For European organizations using WordPress websites with the Coupon Affiliates plugin, this vulnerability poses a risk primarily to website availability. An attacker could exploit the CSRF flaw to disrupt affiliate coupon functionalities, potentially causing loss of revenue or customer trust due to malfunctioning promotional features. While the vulnerability does not directly compromise data confidentiality or integrity, the availability impact could affect e-commerce operations or marketing campaigns reliant on the plugin. Given the widespread use of WordPress across Europe, organizations in retail, marketing, and affiliate sectors are particularly at risk. Additionally, if exploited in combination with other vulnerabilities, attackers might escalate the impact. The lack of required privileges and the remote nature of the attack increase the risk surface, especially if users with administrative or editorial roles are targeted. However, since user interaction is required, social engineering or phishing tactics would likely be necessary to trigger the exploit.

European organizations should immediately audit their WordPress installations to identify if the Coupon Affiliates plugin is in use and verify the version.
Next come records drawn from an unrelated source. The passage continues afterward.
(** The trampoline is in place when the CPUs start, ... *)
Lemma copyTrampoline_spec :
  let m' := copyTrampoline smpTrampolineStart smpTrampolineEnd m previous destination in
  isBytes m' /\
  (forall i, 0 <= i < n -> m' (destination + i) = m (smpTrampolineStart + i) /\ m' (previous + i) = m (destination + i)) /\
  forall a, ~ (destination <= a < destination + n) -> ~ (previous <= a < previous + n) -> m' a = m a.
Proof.
  intros m'. unfold m', copyTrampoline.
  assert (H1 : isBytes (memcpy m previous destination n)) by (intros a; rewrite memcpy_spec by (done || lia); destruct (_ && _); apply Hm).
  split; [intros a; rewrite memcpy_spec by (done || lia); destruct (_ && _); apply H1|]. split.
  - intros i Hi. rewrite !memcpy_spec by (done || lia). split; zcase; cbn [andb]; try lia; f_equal; lia.
  - intros a Ha1 Ha2. rewrite !memcpy_spec by (done || lia). zcase; cbn [andb]; done || lia.
Qed.

(** ... and when they have started, the low memory has its contents again. *)
Lemma restoreTrampoline_spec others :
  isBytes (others (copyTrampoline smpTrampolineStart smpTrampolineEnd m previous destination)) ->
  (forall m' a, previous <= a < previous + n -> others m' a = m' a) ->
  forall a, restoreTrampoline smpTrampolineStart smpTrampolineEnd
      (others (copyTrampoline smpTrampolineStart smpTrampolineEnd m previous destination)) previous destination a
    = if (destination <=? a) && (a <? destination + n) then m a
      else others (copyTrampoline smpTrampolineStart smpTrampolineEnd m previous destination) a.
Proof.
  intros Ho Hkeep a. destruct copyTrampoline_spec as (_ & Hc & _). unfold restoreTrampoline.
  rewrite memcpy_spec by (done || lia). zcase; cbn [andb]; try done.
  rewrite Hkeep by lia. rewrite (proj2 (Hc (a - destination) ltac:(lia))). f_equal. lia.
Qed.
End Trampoline.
Until an official patch is released, administrators should consider disabling or removing the plugin if it is not critical to operations. If removal is not feasible, implementing web application firewall (WAF) rules to detect and block suspicious POST requests lacking valid CSRF tokens can reduce risk. Educating users, especially administrators and editors, about phishing and social engineering risks can help prevent exploitation via user interaction. Monitoring web server logs for unusual or repeated requests targeting the plugin endpoints may provide early detection of attempted exploitation. Organizations should subscribe to vendor advisories and Patchstack updates to apply security patches promptly once available. Additionally, employing Content Security Policy (CSP) headers and SameSite cookie attributes can help mitigate CSRF risks at the browser level.